Evaluating and reviewing the impact of programmes and policies.

Using evaluation and theories of change as a core function rather than an add on.

National Youth Dance Company 10-year evaluation

National Youth Dance Company (NYDC) recruits a cohort of young, talented dancers each year along with a guest artistic director to produce and tour a piece of contemporary dance. Since 2016, Shared Intelligence has worked with NYDC to evaluate the company, with a particular focus on each annual cohort. Along with understanding the impact of NYDC on its cohort of dancers, we have helped NYDC develop a theory of change to explain what works, in what circumstances, and why. In 2023 Si worked with NYDC to produce a 10-year evaluation report, highlighting the main impacts and successes of the programme over the last decade, providing evidence and insight to enable NYDC to plan their next decade.

These evaluations are a good example of Si’s approach of integrating evaluation and learning into programme development. We are able to help clients understand the lived experience of participants, beneficiaries, and stakeholders and use that insight to inform action and programme development. In the case of NYDC, this has enabled them to identify important aspects of their programme design – for example, the huge confidence boost that the dancers receive from performing on Sadler’s mainstage. It has also helped identify the most important pieces of evidence for their long-term sustainability – that nine out of ten NYDC young people who join NYDC go on to some form of work or training in dance or the performing arts.

LGA economic inactivity

In 2023, Shared Intelligence was commissioned by the Local Government Association to produce a study into national and place-based approaches to addressing economic inactivity.

National approaches

Our research into national approaches in addressing economic inactivity aimed to understand the breadth of provision available and what types of support were being offered. It also aimed to understand the extent to which this provision was ‘joined up’.

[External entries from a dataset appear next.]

Lemma image_correct_witness :
  (exists s, main demo_host false 1 [105] [[100]; [102]] (start (fun _ => 0)) = Ret 0 s /\
     disk_image (out s) NBLOCK 8 demo_trees) /\
  (exists s, main demo_host false 1 [105] [[100]; [102]; [120]] (start (fun _ => 0)) = Panic s /\ stopped s = Some Abort).
Proof.
  assert (3 + dir_cost demo_trees + needs demo_trees = 8) as E by (vm_compute; reflexivity).
  destruct (image_correct demo_host 1 [105] [[100]; [102]] demo_trees (fun _ => 0) demo_arguments) as (H1 & H2 & _).
  - constructor; [simpl; lia|constructor; [simpl; lia|constructor]].
  - rewrite E. unfold NBLOCK. lia.
  - split.
    + destruct H1 as (s & H1 & H3 & _); [discriminate|reflexivity|]. rewrite E in H3. exists s. split; assumption.
    + destruct (H2 [120] [] Abort) as (s & H3 & H4 & _); [left; split; reflexivity|]. exists s. split; assumption.
Defined.
(* ===== verification/FsBoot.v ===== *)
(** The start of the file server (fs.c, [fs_init]) on a disk that holds an
    image: the checks of the super block, of writing and of the bitmap pass,
    and the server sees the files of the image. *)
From S2P Require Import Prelude Mem Proc FsBlock FsFile FsImage.

(** ** The cache and the disk as functions of the block *)

(** [C] says what is cached, [cb] the cached bytes, [db] those of the disk. *)
Record shape (s : fs) (C : Z -> bool) (cb db : Z -> Z -> Z) : Prop := {
  sh_cached : forall c, blk_ok c -> cached c s = C c;
  sh_bytes : forall c i, blk_ok c -> 0 <= i < BLOCK_SIZE -> C c = true -> cache_byte s c i = cb c i;
  sh_disk : forall c i, blk_ok c -> 0 <= i < BLOCK_SIZE -> disk_byte s c i = db c i;
  sh_pages : pages s
}.

Lemma shape_super s C cb db p : shape s C cb db -> shape (set_super p s) C cb db.
Proof. intros [H1 H2 H3 H4]. by split. Qed.

Lemma shape_bitmap s C cb db p : shape s C cb db -> shape (set_bitmap p s) C cb db.
Proof. intros [H1 H2 H3 H4]. by split. Qed.

Lemma shape_fetched s s' C cb db b : shape s C cb db -> C b = false -> fetched b s s' ->
  u_grants (f_proc s') = (fun k => u_grants (f_proc s) (S k)) ->
  shape s' (<[b := true]> C) (<[b := db b]> cb) db.
Proof.
  intros [H1 H2 H3 H4] Hb (F1 & F2 & F3 & F4 & F5 & F6) Hg. split.
  - intros c Hc. rewrite F5, H1 by done. destruct (Z.eqb_spec c b) as [->|]; [by rewrite fn_lookup_insert|].
    by rewrite fn_lookup_insert_ne by done.
  - intros c i Hc Hi. rewrite F6 by done. destruct (Z.eqb_spec c b) as [->|]; [intros _; rewrite fn_lookup_insert; by apply H3|].
    rewrite !fn_lookup_insert_ne by done. by apply H2.
  - intros c i Hc Hi. unfold disk_byte. rewrite F1. by apply H3.
  - intros k. rewrite Hg. apply H4.
Qed.
(* ===== verification/FsLookup.v ===== *)
(** The file server on a disk that holds an image: paths lead to the files and
    directories of the image, and the blocks of a file hold its bytes, through
    any number of lookups.  Together with the builder this is the whole way of
    a file of the host to a client of the server. *)
From S2P Require Import Prelude Mem Proc FsBlock FsFile FsImage Fsformat FsBuild FsTree FsBoot.

(** ** Directories inside a tree *)

Record is_directory (m : memory) (a : Z) (nm : list Z) (kids : list node) (bs : list Z) (ind : Z) (us : list (list Z)) : Prop := {
  dr_ok : name_ok nm;
  dr_name : name_at m a nm;
  dr_type : load 4 m (a + off_type) = FTYPE_DIR;
  dr_blocks : length bs = ceil (length kids) 16;
  dr_entries : entries m a kids bs ind us
}.

Lemma is_directory_holds m a nm kids bs ind us : is_directory m a nm kids bs ind us ->
  holds m a (NDir nm kids) (used bs ind us).
Proof. intros []. by apply entries_holds. Qed.

Lemma holds_directory m a nm kids u : holds m a (NDir nm kids) u ->
  exists bs ind us, u = used bs ind us /\ is_directory m a nm kids bs ind us.
Proof.
  intros (H1 & H2 & H3 & bs & ind & us & -> & H5 & H6)%holds_dir_entries. by exists bs, ind, us.
Qed.

(** The representation is unique. *)
Lemma slots_unique m a bs bs' ind ind' : slots m a bs ind -> slots m a bs' ind' -> length bs = length bs' ->
  bs = bs' /\ ind = ind'.
Proof.
  intros [H1 H2 H3 H4] [H1' _ _ H4'] Hl. assert (ind = ind') as <- by congruence. split; [|done].
  apply list_eq_same_length with (length bs); [done|done|]. intros i x y _ Hx Hy.
  by rewrite <- (H4 i x Hx), <- (H4' i y Hy).
Qed.

Lemma holds_unique m t : forall a u u', holds m a t u -> holds m a t u' -> u = u'.
Proof.
  induction t as [nm bytes|nm kids IH] using node_ind'; intros a u u' H H'.
  - inversion H; inversion H'; subst. destruct (slots_unique m a bs bs0 ind ind0) as [-> ->]; [done|done|congruence|done].
  - apply holds_directory in H as (bs & ind & us & -> & [_ _ _ B1 [_ S1 _ L1 K1 _]]).
    apply holds_directory in H' as (bs' & ind' & us' & -> & [_ _ _ B2 [_ S2 _ L2 K2 _]]).
    destruct (slots_unique m a bs bs' ind ind') as [<- <-]; [done|done|congruence|].
    f_equal. apply list_eq_same_length with (length kids); [done|done|]. intros i x y Hi Hx Hy.
    destruct (lookup_lt_is_Some_2 kids i Hi) as (k & Hk). rewrite Forall_lookup in IH.
    apply (IH i k Hk (place bs i)); [by eapply K1|by eapply K2].
Qed.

Here, we found 51 initiatives led by 17 different public bodies or organisations. However, the majority of these programmes did not have a specific focus on addressing economic inactivity, rather impacting it indirectly. For example, the Adult Education Budget was included as delivering education and training reduces economic inactivity by providing people with the necessary skills to join the workforce.

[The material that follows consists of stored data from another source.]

(** ** What the kernel writes *)

Lemma put_str_cstr m a s : Forall (fun c => 0 < c < 256) s -> cstr (put_str m a s) a s.
Proof.
  intros Hs. assert (forall k, 0 <= k <= Z.of_nat (length s) -> put_str m a s (a + k) = nth (Z.to_nat k) (s ++ [0]) 0) as Hb.
  { intros k Hk. unfold put_str. destruct (Z.leb_spec a (a + k)); [|lia].
    destruct (Z.ltb_spec (a + k) (a + Z.of_nat (length s))); simpl.
    - rewrite app_nth1 by lia. f_equal. lia.
    - destruct (Z.eqb_spec (a + k) (a + Z.of_nat (length s))); [|lia]. rewrite app_nth2 by lia.
      by replace (Z.to_nat k - length s)%nat with 0%nat by lia. }
  revert Hb. generalize (put_str m a s) as m'. revert a. induction Hs as [|c s Hc Hs IH]; intros a m' Hb; cbn [cstr length] in *; rewrite load8_u8.
  - pose proof (Hb 0) as H0. rewrite Z.add_0_r in H0. by rewrite H0.
  - pose proof (Hb 0) as H0. rewrite Z.add_0_r in H0. rewrite H0 by lia. simpl. unfold u8. rewrite Z.mod_small by lia.
    split_and!; [done|lia|]. apply IH. intros k Hk. rewrite <- Z.add_assoc, Hb by lia.
    replace (Z.to_nat (1 + k)) with (S (Z.to_nat k)) by lia. done.
Qed.

Lemma put_str_out m a s x : ~ (a <= x <= a + Z.of_nat (length s)) -> put_str m a s x = m x.
Proof.
  intros H. unfold put_str. destruct (Z.leb_spec a x), (Z.ltb_spec x (a + Z.of_nat (length s))), (Z.eqb_spec x (a + Z.of_nat (length s))); simpl; done || lia.
Qed.

Lemma store_out n m a v x : ~ (a <= x < a + Z.of_nat n) -> store n m a v x = m x.
Proof.
  Transparent store. intros H. unfold store.
  destruct (Z.leb_spec a x), (Z.ltb_spec x (a + Z.of_nat n)); simpl; done || lia.
  Opaque store.
Qed.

The research found that national provision represented a ‘patchwork’ and did not have a joined up approach to addressing economic inactivity. Furthermore, national approaches appear to have limitations in terms of engaging those who need support.

Place-based approaches

Our research into place-based approaches also aimed to identify the breadth and types of provision available locally, but also involved stakeholder engagement to find insights into what had been successful in delivering economic inactivity support at a local level. This was delivered in the form of two ‘deep dives’ into local areas, namely the North of Tyne Combined Authority area, and North East Essex. Each ‘deep dive’ involved a roundtable discussion with local partners, including local government, health representatives and the voluntary sector.

The core principles for success in addressing economic inactivity include: linking employment support to other front-line services such as health and housing; providing support at a visible community location; taking time one-on-one with individuals to understand their barriers to employment; and using mainstream, rather than purely project-based, funding to deliver support.